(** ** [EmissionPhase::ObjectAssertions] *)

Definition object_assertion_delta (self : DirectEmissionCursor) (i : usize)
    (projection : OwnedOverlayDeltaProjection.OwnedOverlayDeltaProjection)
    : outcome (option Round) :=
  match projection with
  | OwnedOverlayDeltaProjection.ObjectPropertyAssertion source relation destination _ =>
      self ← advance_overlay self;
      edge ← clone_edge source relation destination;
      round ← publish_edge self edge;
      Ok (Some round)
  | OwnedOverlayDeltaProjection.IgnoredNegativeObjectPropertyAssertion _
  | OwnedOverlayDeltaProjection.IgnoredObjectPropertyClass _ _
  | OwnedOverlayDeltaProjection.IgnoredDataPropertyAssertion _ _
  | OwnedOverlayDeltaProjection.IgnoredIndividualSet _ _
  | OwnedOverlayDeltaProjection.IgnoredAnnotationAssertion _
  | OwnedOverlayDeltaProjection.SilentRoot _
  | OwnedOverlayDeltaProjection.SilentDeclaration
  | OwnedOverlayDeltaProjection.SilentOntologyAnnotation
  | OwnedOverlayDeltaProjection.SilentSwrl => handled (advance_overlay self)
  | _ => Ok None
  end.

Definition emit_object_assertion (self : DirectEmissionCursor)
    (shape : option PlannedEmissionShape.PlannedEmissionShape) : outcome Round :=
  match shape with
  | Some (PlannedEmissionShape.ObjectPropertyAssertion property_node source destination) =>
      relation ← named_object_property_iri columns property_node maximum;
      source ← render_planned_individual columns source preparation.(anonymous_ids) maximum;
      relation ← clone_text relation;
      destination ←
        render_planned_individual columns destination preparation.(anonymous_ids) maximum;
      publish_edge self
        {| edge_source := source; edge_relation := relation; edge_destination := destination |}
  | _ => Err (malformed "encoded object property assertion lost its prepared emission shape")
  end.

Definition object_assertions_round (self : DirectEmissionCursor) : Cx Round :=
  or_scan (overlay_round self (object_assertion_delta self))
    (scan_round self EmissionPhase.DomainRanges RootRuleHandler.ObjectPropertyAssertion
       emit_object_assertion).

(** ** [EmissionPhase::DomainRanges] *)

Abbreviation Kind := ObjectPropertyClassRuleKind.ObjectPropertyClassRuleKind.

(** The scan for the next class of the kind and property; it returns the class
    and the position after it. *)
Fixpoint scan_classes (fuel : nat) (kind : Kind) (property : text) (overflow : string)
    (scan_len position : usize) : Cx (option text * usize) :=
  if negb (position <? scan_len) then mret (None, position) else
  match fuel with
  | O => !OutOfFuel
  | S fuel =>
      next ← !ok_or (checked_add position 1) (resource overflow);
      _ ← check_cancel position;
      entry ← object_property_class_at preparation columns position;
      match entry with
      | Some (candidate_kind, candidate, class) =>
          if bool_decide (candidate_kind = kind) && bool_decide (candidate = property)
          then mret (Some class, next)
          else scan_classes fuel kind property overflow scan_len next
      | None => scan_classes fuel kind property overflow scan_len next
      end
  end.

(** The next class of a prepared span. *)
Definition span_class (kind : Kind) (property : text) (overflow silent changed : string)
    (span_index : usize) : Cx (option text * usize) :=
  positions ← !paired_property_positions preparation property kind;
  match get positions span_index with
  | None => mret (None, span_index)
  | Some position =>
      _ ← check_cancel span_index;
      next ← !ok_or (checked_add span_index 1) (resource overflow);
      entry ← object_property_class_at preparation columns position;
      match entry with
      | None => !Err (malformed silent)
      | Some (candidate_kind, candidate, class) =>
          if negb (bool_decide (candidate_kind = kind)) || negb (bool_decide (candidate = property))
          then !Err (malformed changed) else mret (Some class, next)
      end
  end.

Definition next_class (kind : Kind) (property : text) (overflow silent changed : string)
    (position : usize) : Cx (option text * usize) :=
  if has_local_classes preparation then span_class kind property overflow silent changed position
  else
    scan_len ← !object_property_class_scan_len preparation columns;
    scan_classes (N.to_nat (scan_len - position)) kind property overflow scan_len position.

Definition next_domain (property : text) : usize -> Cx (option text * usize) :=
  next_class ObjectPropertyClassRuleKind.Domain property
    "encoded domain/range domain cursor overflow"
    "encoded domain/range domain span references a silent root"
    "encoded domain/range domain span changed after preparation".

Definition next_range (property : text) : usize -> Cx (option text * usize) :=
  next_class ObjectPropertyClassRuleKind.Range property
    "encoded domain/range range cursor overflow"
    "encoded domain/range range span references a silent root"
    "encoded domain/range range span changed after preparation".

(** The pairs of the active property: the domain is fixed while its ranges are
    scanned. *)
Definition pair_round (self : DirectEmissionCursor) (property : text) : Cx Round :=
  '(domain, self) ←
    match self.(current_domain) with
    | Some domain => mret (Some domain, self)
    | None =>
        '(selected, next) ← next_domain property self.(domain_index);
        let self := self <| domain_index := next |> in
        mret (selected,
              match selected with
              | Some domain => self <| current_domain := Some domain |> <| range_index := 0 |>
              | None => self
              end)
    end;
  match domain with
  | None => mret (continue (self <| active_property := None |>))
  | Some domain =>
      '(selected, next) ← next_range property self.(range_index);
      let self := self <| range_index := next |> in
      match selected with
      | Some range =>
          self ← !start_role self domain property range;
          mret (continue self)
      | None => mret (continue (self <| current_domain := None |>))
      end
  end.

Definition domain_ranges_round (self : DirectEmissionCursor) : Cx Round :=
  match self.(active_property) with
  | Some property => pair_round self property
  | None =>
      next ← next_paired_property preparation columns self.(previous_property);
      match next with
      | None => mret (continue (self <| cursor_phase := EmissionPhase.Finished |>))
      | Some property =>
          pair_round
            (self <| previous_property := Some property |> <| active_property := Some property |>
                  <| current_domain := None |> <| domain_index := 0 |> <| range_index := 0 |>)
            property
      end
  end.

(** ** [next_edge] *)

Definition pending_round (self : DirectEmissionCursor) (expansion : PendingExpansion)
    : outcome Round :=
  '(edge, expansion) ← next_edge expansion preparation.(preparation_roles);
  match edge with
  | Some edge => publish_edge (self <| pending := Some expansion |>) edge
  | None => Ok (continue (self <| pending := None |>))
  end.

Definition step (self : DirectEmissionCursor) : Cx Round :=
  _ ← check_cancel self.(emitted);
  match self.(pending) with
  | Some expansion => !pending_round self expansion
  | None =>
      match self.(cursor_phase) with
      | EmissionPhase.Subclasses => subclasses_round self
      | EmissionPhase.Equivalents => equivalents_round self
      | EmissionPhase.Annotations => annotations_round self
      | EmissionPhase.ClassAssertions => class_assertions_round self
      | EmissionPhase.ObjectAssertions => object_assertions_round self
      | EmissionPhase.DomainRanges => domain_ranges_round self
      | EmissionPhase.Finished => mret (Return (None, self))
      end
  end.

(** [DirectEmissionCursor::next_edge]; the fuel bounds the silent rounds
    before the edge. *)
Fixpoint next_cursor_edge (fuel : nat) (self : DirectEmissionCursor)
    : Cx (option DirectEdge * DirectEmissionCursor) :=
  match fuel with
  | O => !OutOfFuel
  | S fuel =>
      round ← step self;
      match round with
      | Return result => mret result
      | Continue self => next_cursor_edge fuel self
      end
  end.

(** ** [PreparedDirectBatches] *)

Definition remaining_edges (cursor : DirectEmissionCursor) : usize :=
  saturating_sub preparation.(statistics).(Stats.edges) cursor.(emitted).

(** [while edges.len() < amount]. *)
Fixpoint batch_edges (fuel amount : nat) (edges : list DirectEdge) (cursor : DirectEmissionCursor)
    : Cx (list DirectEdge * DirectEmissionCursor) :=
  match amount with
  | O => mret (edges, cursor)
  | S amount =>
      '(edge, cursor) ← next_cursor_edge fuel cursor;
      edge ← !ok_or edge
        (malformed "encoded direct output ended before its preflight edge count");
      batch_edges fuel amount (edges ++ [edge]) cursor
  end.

-------

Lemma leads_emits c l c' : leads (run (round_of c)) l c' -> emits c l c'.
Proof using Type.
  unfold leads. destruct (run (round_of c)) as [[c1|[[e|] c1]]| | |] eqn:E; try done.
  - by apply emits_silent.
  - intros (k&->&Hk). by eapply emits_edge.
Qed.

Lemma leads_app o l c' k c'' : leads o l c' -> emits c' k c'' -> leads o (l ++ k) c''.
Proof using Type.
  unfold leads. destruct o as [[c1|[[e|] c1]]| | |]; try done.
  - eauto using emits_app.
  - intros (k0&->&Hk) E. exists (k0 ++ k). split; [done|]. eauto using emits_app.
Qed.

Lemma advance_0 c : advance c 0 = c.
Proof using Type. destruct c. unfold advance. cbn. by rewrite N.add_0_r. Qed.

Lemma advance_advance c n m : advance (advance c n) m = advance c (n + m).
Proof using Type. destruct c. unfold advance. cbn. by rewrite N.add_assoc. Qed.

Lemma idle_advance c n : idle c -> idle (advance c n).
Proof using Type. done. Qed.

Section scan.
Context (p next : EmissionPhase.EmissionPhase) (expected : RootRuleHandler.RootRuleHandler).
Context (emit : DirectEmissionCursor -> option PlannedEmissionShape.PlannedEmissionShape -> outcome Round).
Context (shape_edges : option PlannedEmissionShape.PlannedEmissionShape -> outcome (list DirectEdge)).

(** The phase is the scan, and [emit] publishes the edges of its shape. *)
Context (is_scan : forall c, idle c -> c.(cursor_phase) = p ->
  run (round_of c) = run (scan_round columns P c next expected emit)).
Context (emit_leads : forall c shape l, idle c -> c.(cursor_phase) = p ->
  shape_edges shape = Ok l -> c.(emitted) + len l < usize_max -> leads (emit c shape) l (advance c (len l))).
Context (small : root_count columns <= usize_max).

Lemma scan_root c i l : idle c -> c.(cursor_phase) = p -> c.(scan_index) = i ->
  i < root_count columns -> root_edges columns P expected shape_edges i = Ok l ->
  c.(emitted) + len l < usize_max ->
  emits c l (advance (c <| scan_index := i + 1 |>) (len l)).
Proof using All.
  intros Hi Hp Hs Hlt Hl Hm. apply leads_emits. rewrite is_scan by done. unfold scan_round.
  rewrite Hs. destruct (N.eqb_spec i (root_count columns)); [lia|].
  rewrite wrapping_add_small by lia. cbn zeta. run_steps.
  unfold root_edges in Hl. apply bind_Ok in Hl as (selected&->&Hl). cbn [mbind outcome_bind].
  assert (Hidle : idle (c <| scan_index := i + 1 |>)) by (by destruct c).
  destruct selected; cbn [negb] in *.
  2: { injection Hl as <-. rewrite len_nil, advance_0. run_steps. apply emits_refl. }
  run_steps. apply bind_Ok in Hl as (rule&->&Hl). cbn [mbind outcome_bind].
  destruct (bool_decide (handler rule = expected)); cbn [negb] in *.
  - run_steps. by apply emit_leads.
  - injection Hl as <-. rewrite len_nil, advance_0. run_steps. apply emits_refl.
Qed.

-------

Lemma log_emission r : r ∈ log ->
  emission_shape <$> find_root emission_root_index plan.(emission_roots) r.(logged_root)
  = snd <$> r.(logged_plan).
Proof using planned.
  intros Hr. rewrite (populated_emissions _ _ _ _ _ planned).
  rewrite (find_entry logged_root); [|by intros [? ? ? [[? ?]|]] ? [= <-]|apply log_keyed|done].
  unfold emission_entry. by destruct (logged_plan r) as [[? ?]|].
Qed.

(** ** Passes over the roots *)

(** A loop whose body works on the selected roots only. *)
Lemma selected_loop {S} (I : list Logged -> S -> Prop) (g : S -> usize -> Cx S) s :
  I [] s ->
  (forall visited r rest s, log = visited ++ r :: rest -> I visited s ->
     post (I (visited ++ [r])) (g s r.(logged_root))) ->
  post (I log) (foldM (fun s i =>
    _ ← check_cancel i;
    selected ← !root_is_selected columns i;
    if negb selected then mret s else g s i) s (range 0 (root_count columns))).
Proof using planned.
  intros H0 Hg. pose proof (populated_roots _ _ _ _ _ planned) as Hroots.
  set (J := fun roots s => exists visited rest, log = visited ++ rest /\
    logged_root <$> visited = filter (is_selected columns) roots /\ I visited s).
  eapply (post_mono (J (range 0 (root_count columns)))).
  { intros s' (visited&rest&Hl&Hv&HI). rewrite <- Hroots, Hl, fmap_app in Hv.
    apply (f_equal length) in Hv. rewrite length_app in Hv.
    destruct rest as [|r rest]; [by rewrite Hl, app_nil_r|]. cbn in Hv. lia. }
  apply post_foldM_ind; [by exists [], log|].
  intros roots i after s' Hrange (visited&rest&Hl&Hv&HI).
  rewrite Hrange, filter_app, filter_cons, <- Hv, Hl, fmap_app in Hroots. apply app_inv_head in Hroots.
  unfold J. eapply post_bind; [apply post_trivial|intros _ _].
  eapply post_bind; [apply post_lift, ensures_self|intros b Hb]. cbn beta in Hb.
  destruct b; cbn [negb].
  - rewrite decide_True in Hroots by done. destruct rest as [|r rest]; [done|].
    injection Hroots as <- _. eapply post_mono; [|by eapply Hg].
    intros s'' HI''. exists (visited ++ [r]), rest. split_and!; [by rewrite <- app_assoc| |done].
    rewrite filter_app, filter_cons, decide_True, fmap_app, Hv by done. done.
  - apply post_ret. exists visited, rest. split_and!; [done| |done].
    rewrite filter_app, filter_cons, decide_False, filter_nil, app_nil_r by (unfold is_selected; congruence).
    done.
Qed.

-------

EXERCISE DIRECTIONS
What are the lines above, starting at the one with "handled (advance_overlay self)" and ending at the one with "match shape with"? Give them again exactly, and only them.

RESULT FOR THIS EXERCISE
  | OwnedOverlayDeltaProjection.SilentSwrl => handled (advance_overlay self)
  | _ => Ok None
  end.

Definition emit_object_assertion (self : DirectEmissionCursor)
    (shape : option PlannedEmissionShape.PlannedEmissionShape) : outcome Round :=
  match shape with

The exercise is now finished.